Saved entries:
_ _ _ _ _ _ _
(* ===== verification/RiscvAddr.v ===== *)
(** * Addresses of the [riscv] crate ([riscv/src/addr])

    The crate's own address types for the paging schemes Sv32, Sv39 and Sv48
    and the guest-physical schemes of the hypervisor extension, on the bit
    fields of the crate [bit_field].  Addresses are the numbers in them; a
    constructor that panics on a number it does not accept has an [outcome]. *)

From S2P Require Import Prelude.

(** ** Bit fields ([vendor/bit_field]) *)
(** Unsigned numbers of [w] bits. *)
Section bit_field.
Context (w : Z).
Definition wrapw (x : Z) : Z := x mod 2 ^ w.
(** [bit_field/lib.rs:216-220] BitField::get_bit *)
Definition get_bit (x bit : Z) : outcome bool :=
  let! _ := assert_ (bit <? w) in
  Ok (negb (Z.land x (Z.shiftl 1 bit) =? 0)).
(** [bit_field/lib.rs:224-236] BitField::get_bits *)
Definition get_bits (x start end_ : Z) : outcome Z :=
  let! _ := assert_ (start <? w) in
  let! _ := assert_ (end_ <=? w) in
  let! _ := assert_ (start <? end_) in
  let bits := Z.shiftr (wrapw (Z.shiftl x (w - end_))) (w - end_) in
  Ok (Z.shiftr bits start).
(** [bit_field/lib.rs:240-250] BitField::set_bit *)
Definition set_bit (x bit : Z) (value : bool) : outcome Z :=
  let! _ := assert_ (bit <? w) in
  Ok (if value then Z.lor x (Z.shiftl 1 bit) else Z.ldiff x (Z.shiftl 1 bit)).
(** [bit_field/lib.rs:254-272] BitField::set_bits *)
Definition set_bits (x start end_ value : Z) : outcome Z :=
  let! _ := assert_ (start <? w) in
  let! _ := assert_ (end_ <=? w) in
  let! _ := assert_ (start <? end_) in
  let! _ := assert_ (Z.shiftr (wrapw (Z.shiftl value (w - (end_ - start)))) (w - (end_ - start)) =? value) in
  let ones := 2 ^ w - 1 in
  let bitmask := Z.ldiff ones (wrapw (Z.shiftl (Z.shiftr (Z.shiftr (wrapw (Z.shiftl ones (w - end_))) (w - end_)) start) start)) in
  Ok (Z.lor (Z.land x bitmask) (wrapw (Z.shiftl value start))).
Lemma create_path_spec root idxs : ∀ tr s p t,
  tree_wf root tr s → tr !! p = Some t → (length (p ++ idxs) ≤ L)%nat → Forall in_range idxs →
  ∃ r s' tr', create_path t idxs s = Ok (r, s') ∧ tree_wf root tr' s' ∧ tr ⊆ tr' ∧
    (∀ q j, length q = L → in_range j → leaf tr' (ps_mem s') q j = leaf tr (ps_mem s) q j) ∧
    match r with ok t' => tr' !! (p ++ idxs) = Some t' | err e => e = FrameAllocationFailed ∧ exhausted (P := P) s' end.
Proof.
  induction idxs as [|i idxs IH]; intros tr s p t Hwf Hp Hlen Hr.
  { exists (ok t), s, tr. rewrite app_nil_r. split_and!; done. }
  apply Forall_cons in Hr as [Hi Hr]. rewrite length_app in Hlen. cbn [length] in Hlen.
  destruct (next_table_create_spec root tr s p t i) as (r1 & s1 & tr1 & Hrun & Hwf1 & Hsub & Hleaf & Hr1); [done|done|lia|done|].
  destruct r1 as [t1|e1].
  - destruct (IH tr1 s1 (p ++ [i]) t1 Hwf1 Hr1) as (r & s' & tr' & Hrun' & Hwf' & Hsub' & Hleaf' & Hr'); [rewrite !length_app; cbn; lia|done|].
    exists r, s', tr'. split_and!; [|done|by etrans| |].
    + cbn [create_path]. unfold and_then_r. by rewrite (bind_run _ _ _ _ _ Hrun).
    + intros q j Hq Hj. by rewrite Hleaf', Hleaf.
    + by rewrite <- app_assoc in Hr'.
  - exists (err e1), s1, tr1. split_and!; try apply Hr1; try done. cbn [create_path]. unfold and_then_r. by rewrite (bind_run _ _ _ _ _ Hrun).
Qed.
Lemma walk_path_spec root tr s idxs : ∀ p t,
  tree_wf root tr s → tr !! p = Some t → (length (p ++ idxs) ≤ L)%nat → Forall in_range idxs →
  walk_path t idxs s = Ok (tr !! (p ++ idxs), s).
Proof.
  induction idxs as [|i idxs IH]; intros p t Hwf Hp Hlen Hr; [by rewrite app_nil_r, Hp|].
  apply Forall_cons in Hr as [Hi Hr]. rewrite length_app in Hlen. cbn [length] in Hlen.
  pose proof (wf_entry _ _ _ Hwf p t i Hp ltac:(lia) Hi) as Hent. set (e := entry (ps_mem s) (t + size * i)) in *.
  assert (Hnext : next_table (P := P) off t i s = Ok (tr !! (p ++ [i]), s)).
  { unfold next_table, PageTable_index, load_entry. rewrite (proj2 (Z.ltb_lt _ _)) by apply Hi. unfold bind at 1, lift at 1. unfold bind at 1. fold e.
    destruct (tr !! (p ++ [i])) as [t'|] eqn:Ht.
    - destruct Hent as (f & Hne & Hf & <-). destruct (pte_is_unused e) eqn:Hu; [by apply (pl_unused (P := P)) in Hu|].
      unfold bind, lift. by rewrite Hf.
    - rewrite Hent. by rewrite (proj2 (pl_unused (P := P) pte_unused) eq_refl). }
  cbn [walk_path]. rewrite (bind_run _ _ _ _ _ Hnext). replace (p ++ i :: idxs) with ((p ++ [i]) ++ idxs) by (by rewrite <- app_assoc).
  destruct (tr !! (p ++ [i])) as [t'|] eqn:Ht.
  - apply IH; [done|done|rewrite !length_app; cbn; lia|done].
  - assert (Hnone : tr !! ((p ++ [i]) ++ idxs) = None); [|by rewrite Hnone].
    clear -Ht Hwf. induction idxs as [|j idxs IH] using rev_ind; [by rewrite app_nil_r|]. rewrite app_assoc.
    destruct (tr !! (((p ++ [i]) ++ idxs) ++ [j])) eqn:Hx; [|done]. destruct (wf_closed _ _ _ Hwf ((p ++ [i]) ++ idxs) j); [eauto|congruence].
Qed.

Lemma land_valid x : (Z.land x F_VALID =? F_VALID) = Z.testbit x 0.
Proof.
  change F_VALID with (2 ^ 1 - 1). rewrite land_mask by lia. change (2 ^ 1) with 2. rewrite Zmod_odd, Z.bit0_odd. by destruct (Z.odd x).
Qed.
_ _ _ _ _ _ _
YOUR GOAL:
All the records shown above need to be given again exactly.

OUTPUT:
(* ===== verification/RiscvAddr.v ===== *)
(** * Addresses of the [riscv] crate ([riscv/src/addr])

    The crate's own address types for the paging schemes Sv32, Sv39 and Sv48
    and the guest-physical schemes of the hypervisor extension, on the bit
    fields of the crate [bit_field].  Addresses are the numbers in them; a
    constructor that panics on a number it does not accept has an [outcome]. *)

From S2P Require Import Prelude.

(** ** Bit fields ([vendor/bit_field]) *)
(** Unsigned numbers of [w] bits. *)
Section bit_field.
Context (w : Z).
Definition wrapw (x : Z) : Z := x mod 2 ^ w.
(** [bit_field/lib.rs:216-220] BitField::get_bit *)
Definition get_bit (x bit : Z) : outcome bool :=
  let! _ := assert_ (bit <? w) in
  Ok (negb (Z.land x (Z.shiftl 1 bit) =? 0)).
(** [bit_field/lib.rs:224-236] BitField::get_bits *)
Definition get_bits (x start end_ : Z) : outcome Z :=
  let! _ := assert_ (start <? w) in
  let! _ := assert_ (end_ <=? w) in
  let! _ := assert_ (start <? end_) in
  let bits := Z.shiftr (wrapw (Z.shiftl x (w - end_))) (w - end_) in
  Ok (Z.shiftr bits start).
(** [bit_field/lib.rs:240-250] BitField::set_bit *)
Definition set_bit (x bit : Z) (value : bool) : outcome Z :=
  let! _ := assert_ (bit <? w) in
  Ok (if value then Z.lor x (Z.shiftl 1 bit) else Z.ldiff x (Z.shiftl 1 bit)).
(** [bit_field/lib.rs:254-272] BitField::set_bits *)
Definition set_bits (x start end_ value : Z) : outcome Z :=
  let! _ := assert_ (start <? w) in
  let! _ := assert_ (end_ <=? w) in
  let! _ := assert_ (start <? end_) in
  let! _ := assert_ (Z.shiftr (wrapw (Z.shiftl value (w - (end_ - start)))) (w - (end_ - start)) =? value) in
  let ones := 2 ^ w - 1 in
  let bitmask := Z.ldiff ones (wrapw (Z.shiftl (Z.shiftr (Z.shiftr (wrapw (Z.shiftl ones (w - end_))) (w - end_)) start) start)) in
  Ok (Z.lor (Z.land x bitmask) (wrapw (Z.shiftl value start))).
Lemma create_path_spec root idxs : ∀ tr s p t,
  tree_wf root tr s → tr !! p = Some t → (length (p ++ idxs) ≤ L)%nat → Forall in_range idxs →
  ∃ r s' tr', create_path t idxs s = Ok (r, s') ∧ tree_wf root tr' s' ∧ tr ⊆ tr' ∧
    (∀ q j, length q = L → in_range j → leaf tr' (ps_mem s') q j = leaf tr (ps_mem s) q j) ∧
    match r with ok t' => tr' !! (p ++ idxs) = Some t' | err e => e = FrameAllocationFailed ∧ exhausted (P := P) s' end.
Proof.
  induction idxs as [|i idxs IH]; intros tr s p t Hwf Hp Hlen Hr.
  { exists (ok t), s, tr. rewrite app_nil_r. split_and!; done. }
  apply Forall_cons in Hr as [Hi Hr]. rewrite length_app in Hlen. cbn [length] in Hlen.
  destruct (next_table_create_spec root tr s p t i) as (r1 & s1 & tr1 & Hrun & Hwf1 & Hsub & Hleaf & Hr1); [done|done|lia|done|].
  destruct r1 as [t1|e1].
  - destruct (IH tr1 s1 (p ++ [i]) t1 Hwf1 Hr1) as (r & s' & tr' & Hrun' & Hwf' & Hsub' & Hleaf' & Hr'); [rewrite !length_app; cbn; lia|done|].
    exists r, s', tr'. split_and!; [|done|by etrans| |].
    + cbn [create_path]. unfold and_then_r. by rewrite (bind_run _ _ _ _ _ Hrun).
    + intros q j Hq Hj. by rewrite Hleaf', Hleaf.
    + by rewrite <- app_assoc in Hr'.
  - exists (err e1), s1, tr1. split_and!; try apply Hr1; try done. cbn [create_path]. unfold and_then_r. by rewrite (bind_run _ _ _ _ _ Hrun).
Qed.
Lemma walk_path_spec root tr s idxs : ∀ p t,
  tree_wf root tr s → tr !! p = Some t → (length (p ++ idxs) ≤ L)%nat → Forall in_range idxs →
  walk_path t idxs s = Ok (tr !! (p ++ idxs), s).
Proof.
  induction idxs as [|i idxs IH]; intros p t Hwf Hp Hlen Hr; [by rewrite app_nil_r, Hp|].
  apply Forall_cons in Hr as [Hi Hr]. rewrite length_app in Hlen. cbn [length] in Hlen.
  pose proof (wf_entry _ _ _ Hwf p t i Hp ltac:(lia) Hi) as Hent. set (e := entry (ps_mem s) (t + size * i)) in *.
  assert (Hnext : next_table (P := P) off t i s = Ok (tr !! (p ++ [i]), s)).
  { unfold next_table, PageTable_index, load_entry. rewrite (proj2 (Z.ltb_lt _ _)) by apply Hi. unfold bind at 1, lift at 1. unfold bind at 1. fold e.
    destruct (tr !! (p ++ [i])) as [t'|] eqn:Ht.
    - destruct Hent as (f & Hne & Hf & <-). destruct (pte_is_unused e) eqn:Hu; [by apply (pl_unused (P := P)) in Hu|].
      unfold bind, lift. by rewrite Hf.
    - rewrite Hent. by rewrite (proj2 (pl_unused (P := P) pte_unused) eq_refl). }
  cbn [walk_path]. rewrite (bind_run _ _ _ _ _ Hnext). replace (p ++ i :: idxs) with ((p ++ [i]) ++ idxs) by (by rewrite <- app_assoc).
  destruct (tr !! (p ++ [i])) as [t'|] eqn:Ht.
  - apply IH; [done|done|rewrite !length_app; cbn; lia|done].
  - assert (Hnone : tr !! ((p ++ [i]) ++ idxs) = None); [|by rewrite Hnone].
    clear -Ht Hwf. induction idxs as [|j idxs IH] using rev_ind; [by rewrite app_nil_r|]. rewrite app_assoc.
    destruct (tr !! (((p ++ [i]) ++ idxs) ++ [j])) eqn:Hx; [|done]. destruct (wf_closed _ _ _ Hwf ((p ++ [i]) ++ idxs) j); [eauto|congruence].
Qed.

Lemma land_valid x : (Z.land x F_VALID =? F_VALID) = Z.testbit x 0.
Proof.
  change F_VALID with (2 ^ 1 - 1). rewrite land_mask by lia. change (2 ^ 1) with 2. rewrite Zmod_odd, Z.bit0_odd. by destruct (Z.odd x).
Qed.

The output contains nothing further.